Les résultats de cette étude ont été intégrés à la révision des ordonnances sur les denrées alimentaires (arrêté du Conseil fédéral du 16 décembre 2016). Un critère d’hygiène du procédé a ainsi été défini dans l’ordonnance sur l’hygiène. Il représente une valeur limite de la charge en Campylobacter des volailles au terme de l’abattage. Cela oblige les abattoirs à surveiller la contamination des volailles par les Campylobacter dans le cadre de l’autocontrôle du processus de production et à prendre des mesures en cas de dépassement de cette limite, comme l’amélioration de l’hygiène de l’abattage ou des actions visant à réduire les germes.

 

Qu’est-ce que je mange réellement ? Perception et compréhension de la sécurité des denrées alimentaires

Outre l’hygiène dans l’abattoir, l’hygiène en cuisine joue elle aussi un rôle essentiel dans l’endiguement de la campylobactériose. Mais que sait la population du risque de contracter cette maladie et des mesures de prévention ? Une étude anthropologique s’est intéressée à la manière dont les consommateurs perçoivent la sécurité des produits de volailles crus et dont ils les manipulent. Une première brochure pilote a permis de tester quels doivent être le support idéal et le degré de clarté des informations relatives aux règles d’hygiène en cuisine pour qu’elles soient prises en compte par les groupes cibles.
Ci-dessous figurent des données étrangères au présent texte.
(** C3 at its failing input: with [x▽かz] and the trigger [K] the reading
    is かk and the postfix [k]; the first candidate is displayed as 書k and
    Ctrl-J commits 書k.  After four advances the listing is open, and its
    key [a] commits the fifth candidate 懸 without the postfix. *)
Theorem listing_commit_drops_postfix :
  let c := Skk._Trigger_Call "k" Session.M0 Session.B1 in
  c = Skk.henkanMode Session.M0 Session.B1 1 "かk" "k" /\
  c = Skk.Wait Session.f1 (Skk.Selecting 0) Session.M0 Session.B1s /\
  Skk.run c [Session.key Skk.CtrlJ]
  = Skk.Done Skk.CONTINUE Session.M0 (Skk.set_line Session.B1 ["x"; "書"; "k"; "z"] 3) /\
  Skk.run c (repeat (Session.key " ") 4)
  = Skk.Wait Session.f1 (Skk.Paging 4) Session.M0 Session.B1p /\
  Skk.run c (repeat (Session.key " ") 4 ++ [Session.key "a"])
  = Skk.Done Skk.CONTINUE Session.M0 (Skk.set_line Session.B1 ["x"; "懸"; "z"] 2).
Proof.
  intros c. repeat split; vm_compute; reflexivity.
Qed.

(** ** Registration and purge *)

Section UserDictionary.

Context {Command : Type}.
Implicit Types (M : @Skk.Mode Command) (B : @Skk.rl_Buffer Command).
Implicit Types (f : Skk.Frame) (r : Skk.Reply) (pre X suf : list string).

(** [append(list, ""); copy(list[1:], list); list[0] = newWord] puts the
    word in front of the list. *)
Lemma insert_front (newWord : string) (l : list string) :
  <[0%nat := newWord]> (take 1 (l ++ [EmptyString])
                          ++ Go.copy (drop 1 (l ++ [EmptyString])) l)
  = newWord :: l.
Proof.
  destruct l as [|a t]; [reflexivity|].
  change ((a :: t) ++ [EmptyString]) with (a :: (t ++ [EmptyString])).
  change (take 1 (a :: t ++ [EmptyString])) with [a].
  change (drop 1 (a :: t ++ [EmptyString])) with (t ++ [EmptyString]).
  unfold Go.copy.
  replace (length (t ++ [EmptyString])) with (length (a :: t))
    by (rewrite length_app; cbn [length]; lia).
  rewrite firstn_all.
  replace (drop (length (a :: t)) (t ++ [EmptyString])) with (@nil string).
  - rewrite app_nil_r. reflexivity.
  - symmetry. apply drop_ge. rewrite length_app. cbn [length]. lia.
Qed.

Lemma listed_iff (newWord : string) (l : list string) :
  existsb (fun candidate => Go.eq candidate newWord) l = true <-> newWord ∈ l.
Proof.
  rewrite existsb_exists. split.
  - intros (x & Hin & Heq). apply String.eqb_eq in Heq. subst x.
    now apply list_elem_of_In.
  - intros Hin. exists newWord. split; [now apply list_elem_of_In|].
    apply String.eqb_refl.
Qed.

Lemma empty_word (s : string) :
  (Z.of_nat (String.length s) <=? 0) = true <-> s = EmptyString.
Proof.
  rewrite Z.leb_le. destruct s; simpl; split; intros H; try reflexivity;
    try discriminate; lia.
Qed.

(** What [newCandidate] returns and leaves in the User dictionary. *)
Lemma newCandidate_result M (source : string) r :
  let M1 := Skk.set_User M (Skk.nested r (Skk.User M)) in
  let l := fst (Skk.lookup M1 source) in
  Skk.newCandidate M source r =
  if decide (Skk.err r = false /\ Skk.text r <> EmptyString) then
    (Skk.text r, true,
     if decide (Skk.text r ∈ l) then M1
     else Skk.set_User M1 (<[source := Skk.text r :: l]> (Skk.User M1)))
  else (EmptyString, false, M1).
Proof.
  intros M1 l. unfold Skk.newCandidate. fold M1.
  destruct (Skk.err r) eqn:He.
  { rewrite decide_False by (intros [? ?]; discriminate). reflexivity. }
  cbn [orb].
  destruct (Z.of_nat (String.length (Skk.text r)) <=? 0) eqn:Hlen.
  { apply empty_word in Hlen.
    rewrite decide_False by (intros [? ?]; contradiction). reflexivity. }
  rewrite decide_True.
  2:{ split; [reflexivity|]. intros H. apply empty_word in H. congruence. }
  unfold l. destruct (Skk.lookup M1 source) as [l0 ok]. cbn [fst].
  destruct (existsb (fun candidate => Go.eq candidate (Skk.text r)) l0) eqn:Hex.
  - apply listed_iff in Hex. now rewrite decide_True.
  - rewrite decide_False.
    + now rewrite insert_front.
    + intros Hin. apply listed_iff in Hin. congruence.
Qed.

(** The step out of the registration prompt. *)
Lemma Registering_region f M B r pre X suf :
  Session.region B pre X suf ->
  Skk.markerPos f = Go.len pre ->
  let M1 := Skk.set_User M (Skk.nested r (Skk.User M)) in
  let W := Skk.text r in
  let l := fst (Skk.lookup M1 (Skk.source f)) in
  let M2 := Skk.set_User M1 (<[Skk.source f := W :: l]> (Skk.User M1)) in
  Skk.step (Skk.Wait f Skk.Registering M B) r
  = if decide (Skk.err r = false /\ W <> EmptyString) then
      Skk.Done Skk.CONTINUE (if decide (W ∈ l) then M1 else M2)
        (Session.line B pre (Skk.StringToMoji W) suf)
    else
      Skk.Done Skk.CONTINUE M1
        (Session.line B pre (Skk.markerWhite :: Skk.StringToMoji (Skk.source f)) suf).
Proof.
  intros HB Hpos M1 W l M2.
  cbn [Skk.step]. unfold Skk.on_Registering.
  rewrite newCandidate_result. fold M1 W l M2.
  destruct (decide (Skk.err r = false /\ W <> EmptyString)).
  - rewrite Hpos, (ReplaceAndRepaint_region _ _ _ _ _ HB). reflexivity.
  - rewrite Hpos, (ReplaceAndRepaint_region _ _ _ _ _ HB),
      StringToMoji_markerWhite. reflexivity.
Qed.


(** The in-place removal of the purge deletes the selected candidate
    and keeps the others in order. *)
Lemma purge_shift (l : list string) (current : Z) (e : string) :
  Go.at_ l current = Some e ->
  let c := Z.to_nat current in
  let l1 :=
    if current + 1 <? Go.len l
    then take c l ++ Go.copy (drop c l) (drop (S c) l)
    else l in
  take (length l1 - 1) l1 = take c l ++ drop (S c) l.
Proof.
  intros Hat c l1.
  pose proof (at_Some_range _ _ _ Hat) as Hr.
  unfold Go.at_ in Hat. rewrite (proj2 (Z.leb_le _ _)) in Hat by lia.
  fold c in Hat.
  pose proof (take_drop_middle l c e Hat) as Hl.
  assert (Hc : length (take c l) = c).
  { apply length_take_le. apply lookup_lt_Some in Hat. lia. }
  destruct (split_at (take c l) e (drop (S c) l)) as (_ & Hd & _).
  rewrite Hl, Hc in Hd.
  unfold l1. destruct (current + 1 <? Go.len l) eqn:Hlt.
  - rewrite Hd. apply shift_drop_last.
  - apply Z.ltb_ge in Hlt.
    assert (Hq : drop (S c) l = []).
    { apply drop_ge. unfold Go.len in *. lia. }
    rewrite Hq, app_nil_r.
    rewrite <- Hl at 1 2. rewrite Hq, length_app, Hc. cbn [length].
    replace (c + 1 - 1)%nat with (length (take c l)) by lia.
    apply take_app_length.
Qed.
#[local] Instance by_date_total : Total by_date.
Proof.
  intros a b. unfold by_date, date_le.
  destruct (date a) as [x|], (date b) as [y|]; try tauto. lia.
Qed.





Variable self : DataPipeline.


End Summary.

Section SummaryExamples.
Import Polars Pipeline Scenario.


(** The stored row of 2024-03-01 is returned by [get_summary(30)] on
    2024-03-15 and no longer on 2024-05-01. *)
Example get_summary_window_on_the_scenario :
  DuckDB.rows <$> fst (get_summary pipeline0 30 world_later) = Ok [] /\
  DuckDB.rows <$> fst (get_summary pipeline0 30
                         {| files := files world_later; sources := sources world_later;
                            databases := databases world_later;
                            connections := connections world_later;
                            next_handle := next_handle world_later;
                            clock := Calendar.datetime 2024 3 15 12 0 0;
                            trace := trace world_later |})
  = Ok [ [ DuckDB.Date (Calendar.days_from_civil 2024 3 1);
           DuckDB.Varchar "click"; DuckDB.Double 5%float; DuckDB.BigInt 1 ] ].
Proof. vm_compute. split; reflexivity. Qed.

End SummaryExamples.
(** * mindgen: collapsible, force-directed mind map (mindgen.js)

    A shallow embedding of the tree model, the collapse / expand-one-level
    operations, the flattening performed at render time, the box collision
    force, option resolution, the listeners and the renders of
    [mindgen.js], and of the conversion of a parsed list into a tree of
    [script.js], together with the properties the specification states
    about them and further properties of the code.

    Conventions.
    - A JavaScript field that may be [undefined] is an [option]; [None] is
      "absent".  An array is a [list].  Truthiness of an array field is
      presence: the empty array is truthy, as in JavaScript.
    - Objects of the data tree are not shared (the tree is built by
      [Array.map] over parsed list items), so in-place mutation of a
      subtree is modelled by rebuilding that subtree; a node of the tree is
      identified by its path from the root.
    - Numbers are exact rationals ([Q]); rounding of IEEE doubles and the
      values NaN and infinity are outside the model. *)

From Stdlib Require Import QArith Qabs Lqa.
From stdpp Require Import list strings gmap pretty.
(** [t + d] (and [t - d] as [t + (-d)]): the sum is normalised to days,
    seconds and microseconds; a day outside [1..MAXORDINAL] overflows.
    The time zone is kept. *)
Definition dt_shift (t : datetime) (us : Z) : res datetime :=
  let total := dt_total t + us in
  let days := total / 86400000000 in
  let rest := total mod 86400000000 in
  let secs := rest / 1000000 in
  if (0 <? days) && (days <=? MAXORDINAL) then
    let '(y, m, d) := ord2ymd days in
    Ok (DateTime y m d (secs / 3600) ((secs mod 3600) / 60) (secs mod 60)
          (rest mod 1000000) (tz t))
  else Raise OverflowError.

Definition dt_add (t : datetime) (d : timedelta) : res datetime :=
  dt_shift t (td_total d).

Definition dt_sub (t : datetime) (d : timedelta) : res datetime :=
  dt_shift t (- td_total d).

(** [t1 <= t2] for two datetimes of the same zone. *)
Definition dt_leb (t1 t2 : datetime) : bool := dt_total t1 <=? dt_total t2.

Definition utcoffset (z : tzinfo) : str :=
  match z with Naive => [] | UTC => lit "+00:00" end.

(** [t.isoformat()] *)
Definition isoformat (t : datetime) : str :=
  zero_pad 4 (year t) ++ lit "-" ++ zero_pad 2 (month t) ++ lit "-"
  ++ zero_pad 2 (day t) ++ lit "T"
  ++ zero_pad 2 (hour t) ++ lit ":" ++ zero_pad 2 (minute t) ++ lit ":"
  ++ zero_pad 2 (second t)
  ++ (if microsecond t =? 0 then [] else lit "." ++ zero_pad 6 (microsecond t))
  ++ utcoffset (tz t).

(** [get_default_date_range], with the clock reading as argument.  The
    fields given to [replace] are in range whatever the date, so [replace]
    is a plain record update. *)
Definition get_default_date_range (today : datetime) : res (str * str) :=
  let start_of_month :=
    DateTime (year today) (month today) 1 0 0 0 0 (tz today) in
  match dt_add start_of_month (TimeDelta 32 0 0) with
  | Raise e => Raise e
  | Ok t =>
      let first_of_next :=
        DateTime (year t) (month t) 1
          (hour t) (minute t) (second t) (microsecond t) (tz t) in
      match dt_sub first_of_next (TimeDelta 0 1 0) with
      | Raise e => Raise e
      | Ok end_of_month =>
          Ok (isoformat start_of_month, isoformat end_of_month)
      end
  end.
(** * Maximal-length sequence generator (liquid-dsp, src/sequence/src/msequence.c)

    A shallow embedding of the linear-feedback shift register of
    [msequence.c].  C's [unsigned int] is a 32-bit integer: values are
    carried as [Z] and every operation that can leave the 32-bit range
    has its wrap-around written out with [uint]. *)

From Stdlib Require Import String Ascii DecimalString ZArith List Bool Lia.
Import ListNotations.
Local Open Scope Z_scope.

(** ** Unsigned 32-bit arithmetic *)

Definition UINT_BITS : Z := 32.

Definition uint (x : Z) : Z := x mod 2 ^ UINT_BITS.

Definition is_uint (x : Z) : Prop := 0 <= x < 2 ^ UINT_BITS.

(** ** External collaborators *)

(** XOR-reduction of the binary digits of a positive number. *)
Fixpoint parity_pos (p : positive) : bool :=
  match p with
  | xH => true
  | xO q => parity_pos q
  | xI q => negb (parity_pos q)
  end.

Definition parity (t : Z) : Z :=
  match t with
  | Zpos p => if parity_pos p then 1 else 0
  | _ => 0
  end.

(** Modelled from the spec: [liquid_bdotprod] is declared in
    liquid.internal.h and defined outside this file; the specification
    gives it as the parity (XOR-reduction) of the bitwise AND of its two
    arguments. *)
Definition liquid_bdotprod (_x _y : Z) : Z := parity (Z.land _x _y).

(** Modelled from the spec: [liquid_msb_index] is defined outside this
    file; the specification gives it as the 1-based position of the
    highest set bit, i.e. the number of significant bits of its argument,
    which is 0 for a zero argument. *)
Definition liquid_msb_index (_x : Z) : Z :=
  match _x with
  | Zpos p => Z.log2 (Zpos p) + 1
  | _ => 0
  end.

(** ** The generator object *)

Definition LIQUID_MIN_MSEQUENCE_M : Z := 2.
Definition LIQUID_MAX_MSEQUENCE_M : Z := 31.
(** * Lax Stats Captain: the live game tracker and the face-off drill

    A shallow embedding of the game-tracking core of the application: the
    types and the GameTracker component (src/unnamed/part_001), the team and
    game handlers of the application component
    (src/services/storageService.ts), the form of the Schedule component
    (src/unnamed/part_002) and the motion detection and the sessions of the
    FaceOffTrainer component (src/unnamed/part_004), followed by the
    properties of the specification checked against it and by further
    properties of the same code.

    Conventions.
    - A JavaScript [number] that holds a clock value, a score, a period or a
      counter is an integer in this program (all of them start from integer
      literals and move by integer steps), and is modelled as [Z].  The
      numbers of the face-off drill (luma, time stamps) are genuine IEEE 754
      binary64 values and are modelled with Rocq's primitive floats, which
      implement the same arithmetic.
    - An optional field ([userId?], [assistingPlayerId?], [aiSummary?]) is an
      [option].
    - [Date.now()] is an input of the handlers that read it.
    - A React state update followed by the re-render is one transition of the
      component state; an effect that depends on a piece of state runs inside
      the transition that changed it. *)

From Stdlib Require Import ZArith List Sorted Floats.
From Stdlib.Strings Require Import Byte.
From Stdlib.Strings Require Ascii.
From stdpp Require Import base decidable option list gmap strings pretty.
L’étude a identifié trois aspects principaux dans la manipulation des produits de volailles crus, dont il faut tenir compte dans une campagne de prévention. Ces éléments sont les suivants :

  • une perception accrue des risques liés aux Campylobacter ;
  • une meilleure connaissance de la façon dont ces bactéries peuvent se transmettre d’un produit à un autre ;
  • les règles d’hygiène à appliquer lors d’événements soumis à des exigences hygiéniques élevées (p. ex. fondue chinoise ou barbecue).

On a constaté chez les personnes moins expérimentées que les règles de conduite présentées dans la brochure peuvent tout à fait contribuer à une manipulation sûre de ces denrées alimentaires. Les résultats de cette étude sont désormais appliqués dans la campagne de l’OSAV sur l’hygiène en cuisine.